- TASK TO CARRY OUT
Reproduce verbatim every line from the one that includes "Z.ltb_lt in E." to the closing line of the entries; omit everything before it.
● ● ● ●
Lemma dispatch_cases ctx payload len e up now out :
  sbd_ok ctx -> envelope_ok len e ->
  let body := slice payload (ev_off e) (Z.to_nat (ev_len e)) in
  let ctx1 := sbd_reassembler_tick ctx now in
  feed_dispatch ctx payload e up now out =
  if ev_msg_no e =? 0 then
    (1, message_of out (ev_type e) up now (ev_len e) body (u8 (if 0 <? ev_msg_cnt e then ev_msg_cnt e else 1)) 0,
     sbd_count ctx1 1 0 0 0 0 0)
  else if (ev_msg_cnt e =? 1) && (ev_msg_no e =? 1) then
    (1, message_of out (ev_type e) up now (ev_len e) body 1 1, sbd_count ctx1 0 1 0 0 0 0)
  else if (1 <? ev_msg_cnt e) && (ev_msg_cnt e <=? 32) && (ev_msg_no e =? 1) then
    match sbd_find_free_session ctx1 with
    | None => (0, out, sbd_count ctx1 0 0 0 0 1 0)
    | Some i =>
      (0, out, sbd_count (sbd_set ctx1 i (SbdSession true (ev_type e) up 2 (ev_msg_cnt e) now
        (message_of (ss_msg (sbd_at ctx1 i)) (ev_type e) up now (ev_len e) body (ev_msg_cnt e) 1))) 0 0 1 0 0 0)
    end
  else if 1 <? ev_msg_no e then
    match sbd_find_matching_session ctx1 (ev_msg_no e) up (ev_type e) with
    | None => (0, out, sbd_count ctx1 0 0 0 0 1 0)
    | Some i =>
      let s' := extend (sbd_at ctx1 i) payload e now in
      if ev_msg_no e =? ss_msg_cnt (sbd_at ctx1 i)
      then (1, ss_msg s', sbd_count (sbd_set ctx1 i s') 0 0 1 1 0 0)
      else (0, out, sbd_count (sbd_set ctx1 i s') 0 0 1 0 0 0)
    end
  else (-1, out, sbd_count ctx1 0 0 0 0 0 1).
Proof.
  intros Hok He. destruct e as [typ cnt no off n]. pose proof He as [_ H1 H2 _ H3 _ _].
  cbn [ev_type ev_msg_cnt ev_msg_no ev_off ev_len] in *. cbv zeta. unfold feed_dispatch, SBD_MSG_CNT_MAX.
  assert (Hok1 : sbd_ok (sbd_reassembler_tick ctx now)) by (apply tick_spec, Hok).
  revert Hok1. generalize (sbd_reassembler_tick ctx now). intros ctx1 Hok1.
  assert (En : (if 0 <? n then n else 0) = n) by (destruct (Z.ltb_spec 0 n); lia). rewrite En.
  destruct (no =? 0); [reflexivity|]. destruct (_ && (no =? 1)); [reflexivity|].
  destruct ((1 <? cnt) && (cnt <=? 32) && (no =? 1)) eqn:E.
  { apply andb_true_iff in E as [E _]. apply andb_true_iff in E as [E _]. apply Z.ltb_lt in E.
    assert (Ec : u8 cnt = cnt) by (apply u8_small; lia). rewrite Ec. reflexivity. }
  destruct (Z.ltb_spec 1 no); [|reflexivity].
  assert (Ec : u8 no = no) by (apply u8_small; lia). rewrite Ec.
  destruct (sbd_find_matching_session _ _ _ _) as [i|]; [|reflexivity].
  pose proof (extend_copy (sbd_at ctx1 i) payload (Envelope typ cnt no off n) now (sbd_at_ok _ i Hok1) H3) as Hx.
  cbn [ev_type ev_msg_cnt ev_msg_no ev_off ev_len] in Hx. unfold extend. cbn [ss_msg ev_msg_no].
  cbv zeta in *. match type of Hx with context [let '(_, _) := ?x in _] => destruct x as [pl' len'] end.
  destruct Hx as [-> ->].
  cbn [ss_msg_cnt]. destruct (no =? ss_msg_cnt (sbd_at ctx1 i)); reflexivity.
Qed.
● ● ● ●
- RESPONSE FOR THIS EXERCISE
  { apply andb_true_iff in E as [E _]. apply andb_true_iff in E as [E _]. apply Z.ltb_lt in E.
    assert (Ec : u8 cnt = cnt) by (apply u8_small; lia). rewrite Ec. reflexivity. }
  destruct (Z.ltb_spec 1 no); [|reflexivity].
  assert (Ec : u8 no = no) by (apply u8_small; lia). rewrite Ec.
  destruct (sbd_find_matching_session _ _ _ _) as [i|]; [|reflexivity].
  pose proof (extend_copy (sbd_at ctx1 i) payload (Envelope typ cnt no off n) now (sbd_at_ok _ i Hok1) H3) as Hx.
  cbn [ev_type ev_msg_cnt ev_msg_no ev_off ev_len] in Hx. unfold extend. cbn [ss_msg ev_msg_no].
  cbv zeta in *. match type of Hx with context [let '(_, _) := ?x in _] => destruct x as [pl' len'] end.
  destruct Hx as [-> ->].
  cbn [ss_msg_cnt]. destruct (no =? ss_msg_cnt (sbd_at ctx1 i)); reflexivity.
Qed.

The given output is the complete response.